_WORK REQUIRED:_
Please output exactly the part of the records below that opens with the line containing "rest) && distinct_keys rest" and closes with the line containing "rewrite Z.mod_small; lia.", both lines included, and nothing else.

_Dataset records:_
»»

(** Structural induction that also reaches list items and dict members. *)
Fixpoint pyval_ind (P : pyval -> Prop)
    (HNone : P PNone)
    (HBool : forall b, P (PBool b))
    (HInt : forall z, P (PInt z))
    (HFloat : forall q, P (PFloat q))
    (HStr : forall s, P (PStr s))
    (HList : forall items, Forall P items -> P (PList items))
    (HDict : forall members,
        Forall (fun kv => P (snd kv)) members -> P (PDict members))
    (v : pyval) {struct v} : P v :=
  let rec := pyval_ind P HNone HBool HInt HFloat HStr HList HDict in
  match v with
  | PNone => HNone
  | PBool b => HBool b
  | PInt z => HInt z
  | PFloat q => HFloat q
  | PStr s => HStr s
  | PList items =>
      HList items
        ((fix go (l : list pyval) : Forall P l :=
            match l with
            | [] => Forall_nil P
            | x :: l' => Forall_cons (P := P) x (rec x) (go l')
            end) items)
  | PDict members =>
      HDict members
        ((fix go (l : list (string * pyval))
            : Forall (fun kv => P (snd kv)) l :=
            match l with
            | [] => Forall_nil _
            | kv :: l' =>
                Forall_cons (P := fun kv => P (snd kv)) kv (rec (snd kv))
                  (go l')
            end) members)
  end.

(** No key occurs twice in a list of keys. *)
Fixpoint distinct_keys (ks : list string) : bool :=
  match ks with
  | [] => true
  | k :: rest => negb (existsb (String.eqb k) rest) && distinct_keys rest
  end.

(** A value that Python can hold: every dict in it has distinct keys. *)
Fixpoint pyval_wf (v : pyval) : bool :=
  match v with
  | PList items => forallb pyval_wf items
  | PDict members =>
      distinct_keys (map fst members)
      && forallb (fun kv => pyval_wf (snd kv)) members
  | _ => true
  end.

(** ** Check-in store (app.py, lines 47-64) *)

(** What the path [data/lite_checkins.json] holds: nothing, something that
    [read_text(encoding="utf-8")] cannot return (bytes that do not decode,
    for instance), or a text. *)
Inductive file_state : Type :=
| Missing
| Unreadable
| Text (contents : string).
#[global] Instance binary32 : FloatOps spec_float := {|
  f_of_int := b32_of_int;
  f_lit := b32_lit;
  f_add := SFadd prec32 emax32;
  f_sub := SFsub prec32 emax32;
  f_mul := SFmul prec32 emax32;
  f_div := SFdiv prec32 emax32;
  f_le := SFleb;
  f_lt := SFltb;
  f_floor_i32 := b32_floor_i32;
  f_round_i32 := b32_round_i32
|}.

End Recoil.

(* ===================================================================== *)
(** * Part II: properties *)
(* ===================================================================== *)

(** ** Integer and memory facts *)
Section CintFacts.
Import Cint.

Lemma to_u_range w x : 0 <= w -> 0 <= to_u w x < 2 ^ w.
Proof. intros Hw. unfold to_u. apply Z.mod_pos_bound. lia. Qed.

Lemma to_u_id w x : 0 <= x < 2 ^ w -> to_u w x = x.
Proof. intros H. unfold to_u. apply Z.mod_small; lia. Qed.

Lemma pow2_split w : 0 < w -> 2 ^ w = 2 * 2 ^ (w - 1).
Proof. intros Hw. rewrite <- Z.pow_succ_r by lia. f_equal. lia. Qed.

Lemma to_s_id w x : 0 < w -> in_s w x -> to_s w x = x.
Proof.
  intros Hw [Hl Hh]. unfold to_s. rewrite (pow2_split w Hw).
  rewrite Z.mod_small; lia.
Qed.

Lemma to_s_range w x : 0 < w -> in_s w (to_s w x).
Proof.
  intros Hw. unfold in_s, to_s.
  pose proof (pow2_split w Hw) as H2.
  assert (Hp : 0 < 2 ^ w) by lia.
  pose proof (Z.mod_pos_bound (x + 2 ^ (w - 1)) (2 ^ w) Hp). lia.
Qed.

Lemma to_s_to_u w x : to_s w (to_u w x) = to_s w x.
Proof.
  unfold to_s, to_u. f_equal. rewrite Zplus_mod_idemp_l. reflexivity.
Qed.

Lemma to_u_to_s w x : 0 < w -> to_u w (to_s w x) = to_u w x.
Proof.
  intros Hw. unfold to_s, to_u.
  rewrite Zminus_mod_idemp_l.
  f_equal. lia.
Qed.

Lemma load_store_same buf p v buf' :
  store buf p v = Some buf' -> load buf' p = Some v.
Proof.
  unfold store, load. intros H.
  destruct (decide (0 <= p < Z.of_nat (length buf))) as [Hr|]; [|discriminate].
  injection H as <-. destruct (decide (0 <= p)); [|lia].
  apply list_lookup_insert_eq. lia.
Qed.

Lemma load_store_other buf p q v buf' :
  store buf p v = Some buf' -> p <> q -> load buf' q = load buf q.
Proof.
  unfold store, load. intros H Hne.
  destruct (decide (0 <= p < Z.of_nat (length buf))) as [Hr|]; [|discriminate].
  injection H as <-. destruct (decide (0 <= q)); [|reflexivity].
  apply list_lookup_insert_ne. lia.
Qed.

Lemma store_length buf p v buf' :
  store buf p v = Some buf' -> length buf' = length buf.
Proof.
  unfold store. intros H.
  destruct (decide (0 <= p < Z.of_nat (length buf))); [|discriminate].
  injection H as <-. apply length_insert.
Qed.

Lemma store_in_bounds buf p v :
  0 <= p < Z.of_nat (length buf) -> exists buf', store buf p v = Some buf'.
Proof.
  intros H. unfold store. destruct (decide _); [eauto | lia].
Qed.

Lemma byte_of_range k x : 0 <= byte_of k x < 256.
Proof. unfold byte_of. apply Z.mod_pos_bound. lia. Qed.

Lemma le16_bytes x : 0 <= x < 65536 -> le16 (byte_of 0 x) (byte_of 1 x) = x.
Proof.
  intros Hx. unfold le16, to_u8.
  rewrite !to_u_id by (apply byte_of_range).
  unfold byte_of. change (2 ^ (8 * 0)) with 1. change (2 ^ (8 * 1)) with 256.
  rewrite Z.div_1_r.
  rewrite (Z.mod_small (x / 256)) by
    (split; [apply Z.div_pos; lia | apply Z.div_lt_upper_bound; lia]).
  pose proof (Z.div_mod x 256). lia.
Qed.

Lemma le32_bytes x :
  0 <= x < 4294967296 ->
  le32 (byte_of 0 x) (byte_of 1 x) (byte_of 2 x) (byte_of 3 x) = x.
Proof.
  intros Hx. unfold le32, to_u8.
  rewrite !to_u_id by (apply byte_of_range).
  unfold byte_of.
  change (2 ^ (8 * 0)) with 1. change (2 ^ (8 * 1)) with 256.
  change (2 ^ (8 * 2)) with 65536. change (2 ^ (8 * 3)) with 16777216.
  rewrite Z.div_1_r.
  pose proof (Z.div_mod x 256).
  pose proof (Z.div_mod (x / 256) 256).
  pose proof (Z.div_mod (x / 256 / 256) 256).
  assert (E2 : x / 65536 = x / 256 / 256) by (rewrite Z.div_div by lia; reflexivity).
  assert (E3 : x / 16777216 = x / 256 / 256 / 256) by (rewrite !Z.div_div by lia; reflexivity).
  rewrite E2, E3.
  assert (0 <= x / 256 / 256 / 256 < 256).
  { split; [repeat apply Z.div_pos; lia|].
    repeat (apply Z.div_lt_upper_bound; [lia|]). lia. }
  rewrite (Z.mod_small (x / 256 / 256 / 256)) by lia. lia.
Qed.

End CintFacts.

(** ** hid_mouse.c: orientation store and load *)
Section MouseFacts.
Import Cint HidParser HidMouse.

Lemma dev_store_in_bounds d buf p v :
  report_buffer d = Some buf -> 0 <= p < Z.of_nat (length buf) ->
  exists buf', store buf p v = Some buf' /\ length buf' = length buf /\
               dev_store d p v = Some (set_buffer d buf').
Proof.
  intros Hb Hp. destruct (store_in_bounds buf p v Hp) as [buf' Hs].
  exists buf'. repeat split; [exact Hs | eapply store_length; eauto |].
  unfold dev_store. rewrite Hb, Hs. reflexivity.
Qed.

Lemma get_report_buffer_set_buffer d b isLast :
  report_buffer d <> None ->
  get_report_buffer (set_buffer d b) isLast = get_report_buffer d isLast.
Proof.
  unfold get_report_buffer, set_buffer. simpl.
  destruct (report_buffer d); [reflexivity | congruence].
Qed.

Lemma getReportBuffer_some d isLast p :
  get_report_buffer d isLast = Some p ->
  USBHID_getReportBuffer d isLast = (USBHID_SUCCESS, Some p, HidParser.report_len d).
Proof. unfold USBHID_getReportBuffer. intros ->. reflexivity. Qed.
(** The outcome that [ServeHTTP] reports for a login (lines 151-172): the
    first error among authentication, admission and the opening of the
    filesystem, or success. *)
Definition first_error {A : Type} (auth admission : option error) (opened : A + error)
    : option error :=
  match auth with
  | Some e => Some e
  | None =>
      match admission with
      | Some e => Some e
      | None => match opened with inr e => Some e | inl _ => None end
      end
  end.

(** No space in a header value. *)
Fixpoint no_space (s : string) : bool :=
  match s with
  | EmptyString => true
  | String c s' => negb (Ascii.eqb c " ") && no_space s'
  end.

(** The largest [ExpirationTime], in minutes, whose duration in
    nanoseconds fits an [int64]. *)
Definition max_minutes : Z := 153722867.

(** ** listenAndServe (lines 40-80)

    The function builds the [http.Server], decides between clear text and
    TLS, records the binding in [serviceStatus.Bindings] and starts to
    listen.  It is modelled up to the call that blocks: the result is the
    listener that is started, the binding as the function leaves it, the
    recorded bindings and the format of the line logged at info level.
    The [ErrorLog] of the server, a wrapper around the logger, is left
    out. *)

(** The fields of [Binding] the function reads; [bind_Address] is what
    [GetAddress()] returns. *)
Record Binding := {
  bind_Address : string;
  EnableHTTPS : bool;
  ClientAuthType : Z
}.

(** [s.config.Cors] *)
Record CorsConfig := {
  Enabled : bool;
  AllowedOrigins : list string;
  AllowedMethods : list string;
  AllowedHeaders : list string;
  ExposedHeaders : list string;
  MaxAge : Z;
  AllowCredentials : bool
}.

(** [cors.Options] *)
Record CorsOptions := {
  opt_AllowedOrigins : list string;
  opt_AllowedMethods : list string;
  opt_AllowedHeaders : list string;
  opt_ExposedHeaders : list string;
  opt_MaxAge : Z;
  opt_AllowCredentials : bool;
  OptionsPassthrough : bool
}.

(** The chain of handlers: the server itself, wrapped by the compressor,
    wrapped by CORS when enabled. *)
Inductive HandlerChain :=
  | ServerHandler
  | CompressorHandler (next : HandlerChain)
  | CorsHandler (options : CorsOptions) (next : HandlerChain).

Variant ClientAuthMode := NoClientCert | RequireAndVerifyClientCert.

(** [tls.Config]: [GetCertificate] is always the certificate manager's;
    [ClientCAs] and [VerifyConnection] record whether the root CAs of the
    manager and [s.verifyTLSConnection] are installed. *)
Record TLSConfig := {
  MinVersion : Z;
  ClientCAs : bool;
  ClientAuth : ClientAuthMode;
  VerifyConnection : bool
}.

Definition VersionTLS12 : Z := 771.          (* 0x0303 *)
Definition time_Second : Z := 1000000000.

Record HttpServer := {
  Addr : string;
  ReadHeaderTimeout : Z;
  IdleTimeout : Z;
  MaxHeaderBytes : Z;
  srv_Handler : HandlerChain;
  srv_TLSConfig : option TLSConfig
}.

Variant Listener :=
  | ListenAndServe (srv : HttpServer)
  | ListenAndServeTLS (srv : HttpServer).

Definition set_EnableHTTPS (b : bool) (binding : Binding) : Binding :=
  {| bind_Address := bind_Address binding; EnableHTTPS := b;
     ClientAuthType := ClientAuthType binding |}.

««

_WRITTEN RESPONSE:_
  | k :: rest => negb (existsb (String.eqb k) rest) && distinct_keys rest
  end.

(** A value that Python can hold: every dict in it has distinct keys. *)
Fixpoint pyval_wf (v : pyval) : bool :=
  match v with
  | PList items => forallb pyval_wf items
  | PDict members =>
      distinct_keys (map fst members)
      && forallb (fun kv => pyval_wf (snd kv)) members
  | _ => true
  end.

(** ** Check-in store (app.py, lines 47-64) *)

(** What the path [data/lite_checkins.json] holds: nothing, something that
    [read_text(encoding="utf-8")] cannot return (bytes that do not decode,
    for instance), or a text. *)
Inductive file_state : Type :=
| Missing
| Unreadable
| Text (contents : string).
#[global] Instance binary32 : FloatOps spec_float := {|
  f_of_int := b32_of_int;
  f_lit := b32_lit;
  f_add := SFadd prec32 emax32;
  f_sub := SFsub prec32 emax32;
  f_mul := SFmul prec32 emax32;
  f_div := SFdiv prec32 emax32;
  f_le := SFleb;
  f_lt := SFltb;
  f_floor_i32 := b32_floor_i32;
  f_round_i32 := b32_round_i32
|}.

End Recoil.

(* ===================================================================== *)
(** * Part II: properties *)
(* ===================================================================== *)

(** ** Integer and memory facts *)
Section CintFacts.
Import Cint.

Lemma to_u_range w x : 0 <= w -> 0 <= to_u w x < 2 ^ w.
Proof. intros Hw. unfold to_u. apply Z.mod_pos_bound. lia. Qed.

Lemma to_u_id w x : 0 <= x < 2 ^ w -> to_u w x = x.
Proof. intros H. unfold to_u. apply Z.mod_small; lia. Qed.

Lemma pow2_split w : 0 < w -> 2 ^ w = 2 * 2 ^ (w - 1).
Proof. intros Hw. rewrite <- Z.pow_succ_r by lia. f_equal. lia. Qed.

Lemma to_s_id w x : 0 < w -> in_s w x -> to_s w x = x.
Proof.
  intros Hw [Hl Hh]. unfold to_s. rewrite (pow2_split w Hw).
  rewrite Z.mod_small; lia.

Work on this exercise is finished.